Lemma hub_loop_ends n rest : ∀ st h,
  OK st → lv_hubs st !! n = Some h →
  (∃ p, hp_pc h = HubFanning p rest) ∨ hp_pc h = HubClosing rest →
  ∃ st' h', rtc ownStep st st' ∧ stays st st' ∧ lv_hubs st' !! n = Some h' ∧
    (hp_pc h' = HubIdle ∨ hp_pc h' = HubDone) ∧ hp_queue h' = hp_queue h.
Proof.
  induction rest as [|i rest IH]; intros st h HOK Hn Hpc.
  { destruct Hpc as [[p Hpc]|Hpc]; eexists (setHub n _ st), _.
    - split_and!; [eapply hub_move; by eapply live_fanned|apply stays_hub|by apply lookup_insert_eq|by left|done].
    - split_and!; [eapply hub_move; by eapply live_down|apply stays_hub|by apply lookup_insert_eq|by right|done]. }
  destruct (lo_rest _ _ HOK _ _ Hn) as (_ & Hsub & _).
  assert (i ∈ hp_members h) as Hin by (apply Hsub; destruct Hpc as [[p Hpc]|Hpc]; rewrite Hpc; apply list_elem_of_here).
  destruct (lo_members _ _ HOK _ _ _ Hn Hin) as (s & ph & wire & [Hs _] & _).
  destruct Hpc as [[p Hpc]|Hpc].
  - set (hs := fanOutStep p (MkHubState (hp_members h) (lv_heap st)) i).
    set (h1 := withPc (HubFanning p rest) (withMembers (hub_sessions hs) h)).
    assert (step (OfHub n) st (setHeap (hub_heap hs) (setHub n h1 st))) as Hstep by (by eapply live_fan).
    destruct (IH (setHeap (hub_heap hs) (setHub n h1 st)) h1) as (st' & h' & Hr & Hst & Hn' & Hpc' & Hq).
    { by eapply liveStep_OK. } { by apply lookup_insert_eq. } { left. by exists p. }
    exists st', h'. split_and!; [etrans; [by eapply hub_move|done]| |done..]. etrans; [|exact Hst].
    destruct (fanOutStep_heap p (hp_members h) (lv_heap st) i s Hs) as [Hheap _]. fold hs in Hheap.
    unfold setHeap. rewrite Hheap. exact (stays_insert st i s _ Hs).
  - set (h1 := withPc (HubClosing rest) h).
    set (heap1 := alter (CloseWithResync "world closed" 0) i (lv_heap st)).
    assert (step (OfHub n) st (setHeap heap1 (setHub n h1 st))) as Hstep by (by eapply live_closing).
    destruct (IH (setHeap heap1 (setHub n h1 st)) h1) as (st' & h' & Hr & Hst & Hn' & Hpc' & Hq).
    { by eapply liveStep_OK. } { by apply lookup_insert_eq. } { by right. }
    exists st', h'. split_and!; [etrans; [by eapply hub_move|done]| |done..]. etrans; [|exact Hst].
    assert (heap1 = <[i := CloseWithResync "world closed" 0 s]> (lv_heap st)) as Hheap.
    { apply map_eq. intros k. unfold heap1. rewrite lookup_alter, lookup_insert. case_decide; [|done]. subst k. by rewrite Hs. }
    unfold setHeap. rewrite Hheap. exact (stays_insert st i s _ Hs).
Qed.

PROBLEM DESCRIPTION:
If a line of the entries above holds "HubClosing", count it, then report the total alone.

SOLVED EXERCISE:
2